§ WHAT NEEDS TO BE DONE
Below are some records. Return exactly the lines from the one containing "destruct (Z.leb_spec 0 (off" through the one containing "Proof. intros Hl (_", both included, and only those.

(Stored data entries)

● ● ● ●

Lemma div_pow2_bound z n m : 0 <= n → 0 <= m → 0 <= z < 2 ^ (n + m) → 0 <= z / 2 ^ n < 2 ^ m.
Proof.
  intros. pose proof (pow2_pos n ltac:(lia)). rewrite Z.pow_add_r in * by lia.
  split; [apply Z.div_pos; lia | apply Z.div_lt_upper_bound; lia].
Qed.

(** ** The undefined-behaviour monad *)

Lemma safely_bind {A B} (m : option A) (f : A → option B) P :
  safely m (λ a, safely (f a) P) → safely (m ≫= f) P.
Proof. by destruct m. Qed.

Lemma safely_mono {A} (m : option A) (P Q : A → Prop) :
  safely m P → (∀ a, P a → Q a) → safely m Q.
Proof. destruct m; cbn; auto. Qed.

Lemma safely_Some {A} (m : option A) P : safely m P ↔ ∃ a, m = Some a ∧ P a.
Proof. destruct m; cbn; split; intros; destruct_and?; try done; naive_solver. Qed.

Lemma bind_Some_iff {A B} (m : option A) (f : A → option B) b :
  m ≫= f = Some b ↔ ∃ a, m = Some a ∧ f a = Some b.
Proof. destruct m; cbn; split; intros; destruct_and?; try done; naive_solver. Qed.

(** ** Byte arrays *)

Lemma blen_nonneg l : 0 <= blen l.
Proof. unfold blen. lia. Qed.

Lemma blen_app l k : blen (l ++ k) = blen l + blen k.
Proof. unfold blen. rewrite length_app. lia. Qed.

Lemma rd_Some l off b : rd l off = Some b → 0 <= off < blen l.
Proof.
  unfold rd, blen. destruct (Z.leb_spec 0 off); [|done].
  intros Hl%lookup_lt_Some. lia.
Qed.

Lemma rd_is_Some l off : 0 <= off < blen l → ∃ b, rd l off = Some b.
Proof.
  unfold rd, blen. intros. destruct (Z.leb_spec 0 off); [|lia].
  destruct (lookup_lt_is_Some_2 l (Z.to_nat off)) as [b Hb]; [lia | eauto].
Qed.

Lemma rd_None l off : rd l off = None ↔ off < 0 ∨ blen l <= off.
Proof.
  split.
  - intros Hn. destruct (Z.ltb_spec off 0); [lia|]. destruct (Z.leb_spec (blen l) off); [lia|].
    destruct (rd_is_Some l off) as [b Hb]; [lia | congruence].
  - intros Ho. destruct (rd l off) eqn:E; [|done]. apply rd_Some in E. lia.
Qed.

Lemma rd_byte l off b : bytes_ok l → rd l off = Some b → byte_ok b.
Proof.
  unfold rd. intros Hl. destruct (0 <=? off); [|done].
  intros Hb. by eapply Forall_lookup_1.
Qed.

Lemma safely_rd l off (P : Z → Prop) :
  0 <= off < blen l → (∀ b, rd l off = Some b → P b) → safely (rd l off) P.
Proof. intros H HP. destruct (rd_is_Some _ _ H) as [b Hb]. rewrite Hb. by apply HP. Qed.

Lemma safely_rd_byte l off (P : Z → Prop) :
  bytes_ok l → 0 <= off < blen l → (∀ b, rd l off = Some b → byte_ok b → P b) →
  safely (rd l off) P.
Proof. intros Hl H HP. apply safely_rd; [done|]. eauto using rd_byte. Qed.

(** The byte test for concrete arrays. *)
Lemma bytes_ok_check l : forallb (between 0 255) l = true → bytes_ok l.
Proof.
  rewrite forallb_forall. intros H. apply Forall_forall. intros b Hb%list_elem_of_In.
  specialize (H b Hb). apply between_spec in H. unfold byte_ok. lia.
Qed.

Lemma rd_app_l l k off : off < blen l → rd (l ++ k) off = rd l off.
Proof.
  unfold rd, blen. intros. destruct (Z.leb_spec 0 off); [|done]. apply lookup_app_l. lia.
Qed.

Lemma rd_app_r l k off : blen l <= off → rd (l ++ k) off = rd k (off - blen l).
Proof.
  unfold rd, blen. intros. destruct (Z.leb_spec 0 off); [|lia].
  destruct (Z.leb_spec 0 (off - Z.of_nat (List.length l))); [|lia].
  rewrite lookup_app_r by lia. f_equal. lia.
Qed.

Lemma rd_take n l i : i < Z.of_nat n → rd (take n l) i = rd l i.
Proof.
  unfold rd. intros. destruct (Z.leb_spec 0 i); [|done]. apply lookup_take_lt. lia.
Qed.

Lemma rd_drop n l i : 0 <= i → rd (drop n l) i = rd l (Z.of_nat n + i).
Proof.
  unfold rd. intros. destruct (Z.leb_spec 0 i); [|lia].
  destruct (Z.leb_spec 0 (Z.of_nat n + i)); [|lia]. rewrite lookup_drop. f_equal. lia.
Qed.

Lemma bytes_eq l k : blen l = blen k → (∀ i, 0 <= i < blen l → rd l i = rd k i) → l = k.
Proof.
  unfold blen. intros Hlen Hrd. apply list_eq. intros i.
  destruct (decide (i < List.length l)%nat).
  - specialize (Hrd (Z.of_nat i)). unfold rd in Hrd.
    destruct (Z.leb_spec 0 (Z.of_nat i)); [|lia]. rewrite !Nat2Z.id in Hrd. apply Hrd. lia.
  - rewrite !lookup_ge_None_2; [done| lia | lia].
Qed.

(** A block read succeeds exactly inside the array. *)
Lemma rdn_Some l off n x :
  rdn l off n = Some x ↔
  0 <= off ∧ 0 <= n ∧ off + n <= blen l ∧ x = take (Z.to_nat n) (drop (Z.to_nat off) l).
Proof.
  unfold rdn. destruct (Z.leb_spec 0 off), (Z.leb_spec 0 n), (Z.leb_spec (off + n) (blen l));
    cbn; split; intros Hx; try (destruct Hx as (?&?&?&?); lia); try done; naive_solver.
Qed.

Lemma rdn_len l off n x : rdn l off n = Some x → blen x = n.
Proof.
  intros (H1 & H2 & H3 & ->)%rdn_Some. unfold blen in *.
  rewrite length_take, length_drop. lia.
Qed.

Lemma rd_rdn l off n x i : rdn l off n = Some x → 0 <= i < n → rd x i = rd l (off + i).
Proof.
  intros (H1 & H2 & H3 & ->)%rdn_Some Hi.
  rewrite rd_take, rd_drop by lia. f_equal. lia.
Qed.

Lemma rdn_ok l off n x : bytes_ok l → rdn l off n = Some x → bytes_ok x.
Proof. intros Hl (_ & _ & _ & ->)%rdn_Some. by apply Forall_take, Forall_drop. Qed.

Lemma safely_rdn l off n (P : bytes → Prop) :
  0 <= off → 0 <= n → off + n <= blen l → (∀ x, rdn l off n = Some x → P x) →
  safely (rdn l off n) P.
Proof.
  intros H1 H2 H3 HP. destruct (rdn l off n) eqn:E; [by apply HP|].
  unfold rdn in E. destruct (Z.leb_spec 0 off), (Z.leb_spec 0 n),
    (Z.leb_spec (off + n) (blen l)); cbn in E; lia || done.
Qed.

Lemma rdn_is_Some l off n :
  0 <= off → 0 <= n → off + n <= blen l → ∃ x, rdn l off n = Some x.
Proof.
  intros H1 H2 H3. pose proof (safely_rdn l off n (λ _, True) H1 H2 H3 ltac:(done)) as H.
  destruct (rdn l off n); [eauto|done].
Qed.

(** A block write succeeds exactly inside the array; it keeps the length. *)
Lemma wrn_Some l off src l' :
  wrn l off src = Some l' ↔
  0 <= off ∧ off + blen src <= blen l ∧
  l' = take (Z.to_nat off) l ++ src ++ drop (Z.to_nat off + List.length src) l.
Proof.
  unfold wrn. destruct (Z.leb_spec 0 off), (Z.leb_spec (off + blen src) (blen l));
    cbn; split; intros Hx; try (destruct Hx as (?&?&?); lia); try done; naive_solver.
Qed.

Lemma wrn_len l off src l' : wrn l off src = Some l' → blen l' = blen l.
Proof.
  intros (H1 & H2 & ->)%wrn_Some. unfold blen in *.
  rewrite !length_app, length_take, length_drop. lia.
Qed.

Lemma wrn_is_Some l off src :
  0 <= off → off + blen src <= blen l → ∃ l', wrn l off src = Some l'.
Proof. intros H1 H2. eexists. apply wrn_Some. eauto. Qed.

Lemma rd_wrn_in l off src l' i :
  wrn l off src = Some l' → off <= i < off + blen src → rd l' i = rd src (i - off).
Proof.
  intros (H1 & H2 & ->)%wrn_Some Hi.
  assert (Ht : blen (take (Z.to_nat off) l) = off).
  { unfold blen in *. rewrite length_take. lia. }
  rewrite rd_app_r by lia. rewrite Ht. apply rd_app_l. lia.
Qed.

Lemma rd_wrn_out l off src l' i :
  wrn l off src = Some l' → i < off ∨ off + blen src <= i → rd l' i = rd l i.
Proof.
  intros (H1 & H2 & ->)%wrn_Some Hi.
  assert (Ht : blen (take (Z.to_nat off) l) = off).
  { unfold blen in *. rewrite length_take. lia. }
  destruct (Z.ltb_spec i off).
  - rewrite rd_app_l by lia. apply rd_take. lia.
  - rewrite rd_app_r, Ht, rd_app_r by (pose proof (blen_nonneg src); lia).
    rewrite rd_drop by lia. f_equal. unfold blen. lia.
Qed.

Lemma wrn_ok l off src l' : bytes_ok l → bytes_ok src → wrn l off src = Some l' → bytes_ok l'.
Proof.
  intros Hl Hs (_ & _ & ->)%wrn_Some. unfold bytes_ok in *.
  rewrite !Forall_app. auto using Forall_take, Forall_drop.
Qed.

Lemma safely_wrn l off src (P : bytes → Prop) :
  0 <= off → off + blen src <= blen l → (∀ l', wrn l off src = Some l' → P l') →
  safely (wrn l off src) P.
Proof. intros H1 H2 HP. destruct (wrn_is_Some l off src H1 H2) as [l' Hl']. rewrite Hl'. by apply HP. Qed.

● ● ● ●

§ TASK OUTPUT
  destruct (Z.leb_spec 0 (off - Z.of_nat (List.length l))); [|lia].
  rewrite lookup_app_r by lia. f_equal. lia.
Qed.

Lemma rd_take n l i : i < Z.of_nat n → rd (take n l) i = rd l i.
Proof.
  unfold rd. intros. destruct (Z.leb_spec 0 i); [|done]. apply lookup_take_lt. lia.
Qed.

Lemma rd_drop n l i : 0 <= i → rd (drop n l) i = rd l (Z.of_nat n + i).
Proof.
  unfold rd. intros. destruct (Z.leb_spec 0 i); [|lia].
  destruct (Z.leb_spec 0 (Z.of_nat n + i)); [|lia]. rewrite lookup_drop. f_equal. lia.
Qed.

Lemma bytes_eq l k : blen l = blen k → (∀ i, 0 <= i < blen l → rd l i = rd k i) → l = k.
Proof.
  unfold blen. intros Hlen Hrd. apply list_eq. intros i.
  destruct (decide (i < List.length l)%nat).
  - specialize (Hrd (Z.of_nat i)). unfold rd in Hrd.
    destruct (Z.leb_spec 0 (Z.of_nat i)); [|lia]. rewrite !Nat2Z.id in Hrd. apply Hrd. lia.
  - rewrite !lookup_ge_None_2; [done| lia | lia].
Qed.

(** A block read succeeds exactly inside the array. *)
Lemma rdn_Some l off n x :
  rdn l off n = Some x ↔
  0 <= off ∧ 0 <= n ∧ off + n <= blen l ∧ x = take (Z.to_nat n) (drop (Z.to_nat off) l).
Proof.
  unfold rdn. destruct (Z.leb_spec 0 off), (Z.leb_spec 0 n), (Z.leb_spec (off + n) (blen l));
    cbn; split; intros Hx; try (destruct Hx as (?&?&?&?); lia); try done; naive_solver.
Qed.

Lemma rdn_len l off n x : rdn l off n = Some x → blen x = n.
Proof.
  intros (H1 & H2 & H3 & ->)%rdn_Some. unfold blen in *.
  rewrite length_take, length_drop. lia.
Qed.

Lemma rd_rdn l off n x i : rdn l off n = Some x → 0 <= i < n → rd x i = rd l (off + i).
Proof.
  intros (H1 & H2 & H3 & ->)%rdn_Some Hi.
  rewrite rd_take, rd_drop by lia. f_equal. lia.
Qed.

Lemma rdn_ok l off n x : bytes_ok l → rdn l off n = Some x → bytes_ok x.
Proof. intros Hl (_ & _ & _ & ->)%rdn_Some. by apply Forall_take, Forall_drop. Qed.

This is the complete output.